-- Opening Marker --

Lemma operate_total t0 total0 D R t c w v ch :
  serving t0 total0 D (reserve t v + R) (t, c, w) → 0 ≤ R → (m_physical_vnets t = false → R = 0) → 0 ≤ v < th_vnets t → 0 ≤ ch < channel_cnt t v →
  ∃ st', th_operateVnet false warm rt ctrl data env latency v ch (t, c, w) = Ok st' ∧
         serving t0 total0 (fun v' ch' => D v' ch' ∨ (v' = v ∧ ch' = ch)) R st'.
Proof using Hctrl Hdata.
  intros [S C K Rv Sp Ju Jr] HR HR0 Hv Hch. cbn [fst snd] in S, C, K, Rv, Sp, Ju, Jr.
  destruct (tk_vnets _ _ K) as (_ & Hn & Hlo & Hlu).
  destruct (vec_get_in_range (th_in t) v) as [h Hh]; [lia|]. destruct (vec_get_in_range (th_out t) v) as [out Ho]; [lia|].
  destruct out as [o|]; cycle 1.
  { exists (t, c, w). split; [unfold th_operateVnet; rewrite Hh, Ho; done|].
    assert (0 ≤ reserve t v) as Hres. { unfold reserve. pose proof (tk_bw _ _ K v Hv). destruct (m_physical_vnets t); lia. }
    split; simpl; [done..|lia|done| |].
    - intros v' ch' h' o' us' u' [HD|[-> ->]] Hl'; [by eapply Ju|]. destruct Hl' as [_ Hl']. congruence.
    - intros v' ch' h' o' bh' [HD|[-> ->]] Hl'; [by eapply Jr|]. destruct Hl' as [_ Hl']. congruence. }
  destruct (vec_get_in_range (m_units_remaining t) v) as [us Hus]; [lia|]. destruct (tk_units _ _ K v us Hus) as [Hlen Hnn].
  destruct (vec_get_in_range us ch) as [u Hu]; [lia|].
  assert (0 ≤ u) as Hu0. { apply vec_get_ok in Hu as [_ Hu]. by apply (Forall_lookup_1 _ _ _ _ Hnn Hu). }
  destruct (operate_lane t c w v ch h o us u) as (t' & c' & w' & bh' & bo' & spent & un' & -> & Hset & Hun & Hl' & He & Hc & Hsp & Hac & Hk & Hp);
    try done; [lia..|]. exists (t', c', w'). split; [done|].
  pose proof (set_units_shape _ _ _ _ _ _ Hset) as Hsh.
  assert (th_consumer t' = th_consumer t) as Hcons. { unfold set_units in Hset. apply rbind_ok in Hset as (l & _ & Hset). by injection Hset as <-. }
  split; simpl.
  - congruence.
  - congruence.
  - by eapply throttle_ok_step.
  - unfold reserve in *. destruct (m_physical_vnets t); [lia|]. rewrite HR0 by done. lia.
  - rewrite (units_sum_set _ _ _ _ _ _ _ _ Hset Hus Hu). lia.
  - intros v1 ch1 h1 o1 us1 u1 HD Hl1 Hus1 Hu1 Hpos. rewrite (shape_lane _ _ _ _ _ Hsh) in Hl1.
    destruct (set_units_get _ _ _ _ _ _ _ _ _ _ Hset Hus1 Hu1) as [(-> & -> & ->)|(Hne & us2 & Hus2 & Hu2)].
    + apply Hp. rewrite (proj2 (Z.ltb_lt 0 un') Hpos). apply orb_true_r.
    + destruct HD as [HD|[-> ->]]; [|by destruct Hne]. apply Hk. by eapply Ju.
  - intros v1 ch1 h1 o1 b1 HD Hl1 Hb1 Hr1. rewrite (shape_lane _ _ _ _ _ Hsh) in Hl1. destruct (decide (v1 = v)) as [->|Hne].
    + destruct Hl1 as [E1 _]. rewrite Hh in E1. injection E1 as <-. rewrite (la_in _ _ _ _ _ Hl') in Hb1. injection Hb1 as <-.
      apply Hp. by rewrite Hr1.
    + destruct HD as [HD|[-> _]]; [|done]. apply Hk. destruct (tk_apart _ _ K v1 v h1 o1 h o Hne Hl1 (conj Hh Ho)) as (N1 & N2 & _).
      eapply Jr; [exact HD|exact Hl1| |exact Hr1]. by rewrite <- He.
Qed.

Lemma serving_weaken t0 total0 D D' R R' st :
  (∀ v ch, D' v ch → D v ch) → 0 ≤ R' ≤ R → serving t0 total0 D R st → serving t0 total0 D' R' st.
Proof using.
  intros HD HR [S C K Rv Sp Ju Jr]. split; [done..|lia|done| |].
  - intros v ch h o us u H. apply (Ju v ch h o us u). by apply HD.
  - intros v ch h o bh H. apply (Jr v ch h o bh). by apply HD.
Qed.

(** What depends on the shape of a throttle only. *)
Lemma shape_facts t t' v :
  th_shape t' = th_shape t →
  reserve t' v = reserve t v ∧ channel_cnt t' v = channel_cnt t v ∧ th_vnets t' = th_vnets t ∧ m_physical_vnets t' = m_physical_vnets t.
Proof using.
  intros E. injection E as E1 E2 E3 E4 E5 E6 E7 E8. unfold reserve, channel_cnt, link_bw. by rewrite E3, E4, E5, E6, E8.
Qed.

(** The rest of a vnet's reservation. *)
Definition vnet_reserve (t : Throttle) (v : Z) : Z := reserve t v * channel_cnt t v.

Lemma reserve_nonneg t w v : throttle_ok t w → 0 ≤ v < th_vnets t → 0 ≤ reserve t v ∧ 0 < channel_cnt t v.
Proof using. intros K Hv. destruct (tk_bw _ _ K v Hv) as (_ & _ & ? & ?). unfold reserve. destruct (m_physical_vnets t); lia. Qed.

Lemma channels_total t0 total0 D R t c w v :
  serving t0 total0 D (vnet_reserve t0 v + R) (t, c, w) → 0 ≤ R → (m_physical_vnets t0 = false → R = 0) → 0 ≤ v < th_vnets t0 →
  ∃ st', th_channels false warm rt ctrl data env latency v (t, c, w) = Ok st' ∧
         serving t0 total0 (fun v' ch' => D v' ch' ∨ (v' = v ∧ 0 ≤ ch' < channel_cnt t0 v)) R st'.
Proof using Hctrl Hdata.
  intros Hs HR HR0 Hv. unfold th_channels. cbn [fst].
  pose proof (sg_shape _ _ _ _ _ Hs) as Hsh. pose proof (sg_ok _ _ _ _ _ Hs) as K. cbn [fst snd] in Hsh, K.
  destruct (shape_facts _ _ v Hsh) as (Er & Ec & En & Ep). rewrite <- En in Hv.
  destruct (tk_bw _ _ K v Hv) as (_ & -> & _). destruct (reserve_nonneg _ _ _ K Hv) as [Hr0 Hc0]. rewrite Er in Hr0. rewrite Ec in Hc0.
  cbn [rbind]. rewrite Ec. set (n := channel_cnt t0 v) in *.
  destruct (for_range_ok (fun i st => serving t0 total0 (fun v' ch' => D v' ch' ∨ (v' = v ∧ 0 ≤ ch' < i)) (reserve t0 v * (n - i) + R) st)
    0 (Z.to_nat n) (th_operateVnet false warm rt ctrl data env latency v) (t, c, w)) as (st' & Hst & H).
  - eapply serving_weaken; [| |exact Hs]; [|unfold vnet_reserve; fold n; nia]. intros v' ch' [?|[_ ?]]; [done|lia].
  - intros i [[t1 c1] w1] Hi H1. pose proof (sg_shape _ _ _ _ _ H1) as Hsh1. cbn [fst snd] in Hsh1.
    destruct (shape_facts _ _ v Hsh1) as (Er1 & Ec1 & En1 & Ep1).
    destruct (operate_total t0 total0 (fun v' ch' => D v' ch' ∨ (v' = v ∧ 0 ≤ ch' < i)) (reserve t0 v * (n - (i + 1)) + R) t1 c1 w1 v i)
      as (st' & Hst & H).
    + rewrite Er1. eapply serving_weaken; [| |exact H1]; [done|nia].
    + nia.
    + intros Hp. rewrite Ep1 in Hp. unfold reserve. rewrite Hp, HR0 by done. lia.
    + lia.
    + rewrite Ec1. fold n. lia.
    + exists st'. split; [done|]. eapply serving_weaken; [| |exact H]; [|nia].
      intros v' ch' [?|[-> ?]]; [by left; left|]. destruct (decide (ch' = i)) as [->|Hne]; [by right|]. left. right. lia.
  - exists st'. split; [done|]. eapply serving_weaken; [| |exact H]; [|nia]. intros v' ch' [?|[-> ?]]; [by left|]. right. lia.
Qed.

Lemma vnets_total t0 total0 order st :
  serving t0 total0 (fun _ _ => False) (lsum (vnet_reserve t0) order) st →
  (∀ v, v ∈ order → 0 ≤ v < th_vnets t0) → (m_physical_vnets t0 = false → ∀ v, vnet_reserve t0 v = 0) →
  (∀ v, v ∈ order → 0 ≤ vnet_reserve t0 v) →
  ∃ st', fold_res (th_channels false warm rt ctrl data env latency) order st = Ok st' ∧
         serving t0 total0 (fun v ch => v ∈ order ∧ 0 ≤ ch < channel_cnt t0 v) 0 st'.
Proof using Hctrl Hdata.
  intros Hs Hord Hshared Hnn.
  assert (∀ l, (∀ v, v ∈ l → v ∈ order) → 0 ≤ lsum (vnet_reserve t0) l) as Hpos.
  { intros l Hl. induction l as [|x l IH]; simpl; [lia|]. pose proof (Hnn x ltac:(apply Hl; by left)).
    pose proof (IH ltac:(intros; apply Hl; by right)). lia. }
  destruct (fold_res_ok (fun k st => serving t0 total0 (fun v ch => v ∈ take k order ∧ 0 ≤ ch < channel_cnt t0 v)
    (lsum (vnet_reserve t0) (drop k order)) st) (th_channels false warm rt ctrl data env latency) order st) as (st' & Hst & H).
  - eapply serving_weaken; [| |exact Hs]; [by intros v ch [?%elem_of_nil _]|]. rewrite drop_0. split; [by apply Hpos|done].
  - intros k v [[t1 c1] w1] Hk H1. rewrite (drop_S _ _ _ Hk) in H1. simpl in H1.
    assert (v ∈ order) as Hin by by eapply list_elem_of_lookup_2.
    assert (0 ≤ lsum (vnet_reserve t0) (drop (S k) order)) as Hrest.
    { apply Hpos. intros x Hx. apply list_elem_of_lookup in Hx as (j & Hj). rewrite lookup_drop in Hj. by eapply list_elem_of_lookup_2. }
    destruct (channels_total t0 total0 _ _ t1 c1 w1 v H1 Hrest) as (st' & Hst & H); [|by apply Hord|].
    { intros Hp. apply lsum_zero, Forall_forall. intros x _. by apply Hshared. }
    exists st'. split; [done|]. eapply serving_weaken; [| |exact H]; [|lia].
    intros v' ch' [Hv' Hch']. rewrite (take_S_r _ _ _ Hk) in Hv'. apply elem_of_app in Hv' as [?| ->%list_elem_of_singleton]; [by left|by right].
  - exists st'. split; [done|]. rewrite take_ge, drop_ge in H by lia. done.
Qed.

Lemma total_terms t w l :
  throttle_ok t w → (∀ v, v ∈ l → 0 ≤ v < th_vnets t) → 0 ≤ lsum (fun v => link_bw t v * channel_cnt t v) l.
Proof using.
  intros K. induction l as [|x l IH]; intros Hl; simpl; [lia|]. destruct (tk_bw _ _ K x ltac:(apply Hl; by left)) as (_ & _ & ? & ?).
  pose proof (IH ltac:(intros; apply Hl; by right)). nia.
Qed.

-- Closing Marker --
-- Opening Marker --

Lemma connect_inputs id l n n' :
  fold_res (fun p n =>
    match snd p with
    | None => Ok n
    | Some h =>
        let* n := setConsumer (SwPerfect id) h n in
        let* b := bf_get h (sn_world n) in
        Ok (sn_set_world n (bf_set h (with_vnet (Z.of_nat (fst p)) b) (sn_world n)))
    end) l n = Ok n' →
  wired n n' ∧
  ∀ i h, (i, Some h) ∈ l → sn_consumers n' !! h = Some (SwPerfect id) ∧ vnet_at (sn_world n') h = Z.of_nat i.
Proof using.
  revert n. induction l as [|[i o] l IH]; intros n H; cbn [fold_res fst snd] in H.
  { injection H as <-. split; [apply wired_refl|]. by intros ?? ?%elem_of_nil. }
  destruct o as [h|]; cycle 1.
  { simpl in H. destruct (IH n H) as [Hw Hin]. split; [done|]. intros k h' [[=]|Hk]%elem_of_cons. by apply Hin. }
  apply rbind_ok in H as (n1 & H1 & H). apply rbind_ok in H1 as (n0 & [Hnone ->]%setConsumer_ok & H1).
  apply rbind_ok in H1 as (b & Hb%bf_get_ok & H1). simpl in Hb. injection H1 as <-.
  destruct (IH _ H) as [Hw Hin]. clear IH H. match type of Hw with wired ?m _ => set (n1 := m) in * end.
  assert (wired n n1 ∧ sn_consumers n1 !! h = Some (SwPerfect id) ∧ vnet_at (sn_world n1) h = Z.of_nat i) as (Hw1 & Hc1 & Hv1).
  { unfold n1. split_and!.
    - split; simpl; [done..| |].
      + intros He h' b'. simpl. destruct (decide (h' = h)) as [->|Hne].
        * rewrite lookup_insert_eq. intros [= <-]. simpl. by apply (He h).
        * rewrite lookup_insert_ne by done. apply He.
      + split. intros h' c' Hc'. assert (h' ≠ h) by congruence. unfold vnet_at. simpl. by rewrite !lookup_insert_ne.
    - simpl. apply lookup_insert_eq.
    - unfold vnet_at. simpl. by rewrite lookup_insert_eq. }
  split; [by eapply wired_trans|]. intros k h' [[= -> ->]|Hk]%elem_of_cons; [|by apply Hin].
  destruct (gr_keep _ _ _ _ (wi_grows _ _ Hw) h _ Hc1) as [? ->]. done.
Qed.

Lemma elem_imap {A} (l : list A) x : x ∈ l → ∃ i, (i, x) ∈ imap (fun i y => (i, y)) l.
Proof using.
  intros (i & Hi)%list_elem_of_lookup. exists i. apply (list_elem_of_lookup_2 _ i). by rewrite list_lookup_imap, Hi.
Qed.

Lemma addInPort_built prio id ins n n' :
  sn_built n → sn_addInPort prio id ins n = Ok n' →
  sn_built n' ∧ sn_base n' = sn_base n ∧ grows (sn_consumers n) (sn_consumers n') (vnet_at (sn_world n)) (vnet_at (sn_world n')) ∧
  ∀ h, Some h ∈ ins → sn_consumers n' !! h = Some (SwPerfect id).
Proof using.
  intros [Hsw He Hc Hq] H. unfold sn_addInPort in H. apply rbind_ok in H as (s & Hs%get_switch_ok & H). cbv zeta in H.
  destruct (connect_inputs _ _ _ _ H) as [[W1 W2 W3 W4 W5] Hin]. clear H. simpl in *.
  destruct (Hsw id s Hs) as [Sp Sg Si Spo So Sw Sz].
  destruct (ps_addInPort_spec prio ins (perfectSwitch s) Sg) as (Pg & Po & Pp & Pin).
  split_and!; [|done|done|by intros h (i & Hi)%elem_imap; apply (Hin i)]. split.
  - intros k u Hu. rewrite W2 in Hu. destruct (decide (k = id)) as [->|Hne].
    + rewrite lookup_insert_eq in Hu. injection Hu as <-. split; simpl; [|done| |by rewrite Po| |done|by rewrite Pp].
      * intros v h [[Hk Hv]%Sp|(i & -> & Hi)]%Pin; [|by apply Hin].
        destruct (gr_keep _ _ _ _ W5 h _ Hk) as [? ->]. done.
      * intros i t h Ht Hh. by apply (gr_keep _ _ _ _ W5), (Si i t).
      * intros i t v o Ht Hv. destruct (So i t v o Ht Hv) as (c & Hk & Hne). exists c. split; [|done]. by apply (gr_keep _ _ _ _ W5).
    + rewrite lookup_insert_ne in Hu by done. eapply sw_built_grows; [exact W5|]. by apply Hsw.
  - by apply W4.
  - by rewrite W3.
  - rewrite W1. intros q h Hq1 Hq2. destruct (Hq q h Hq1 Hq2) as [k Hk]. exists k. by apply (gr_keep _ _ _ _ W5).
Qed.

-- Closing Marker --

**WHAT YOU WILL DO:** Search the listing above for the lines with "fold n. lia." and "serving t0 total0 (fun _", then output those lines and all lines between them exactly.

**TASK RESULT:**
    + rewrite Ec1. fold n. lia.
    + exists st'. split; [done|]. eapply serving_weaken; [| |exact H]; [|nia].
      intros v' ch' [?|[-> ?]]; [by left; left|]. destruct (decide (ch' = i)) as [->|Hne]; [by right|]. left. right. lia.
  - exists st'. split; [done|]. eapply serving_weaken; [| |exact H]; [|nia]. intros v' ch' [?|[-> ?]]; [by left|]. right. lia.
Qed.

Lemma vnets_total t0 total0 order st :
  serving t0 total0 (fun _ _ => False) (lsum (vnet_reserve t0) order) st →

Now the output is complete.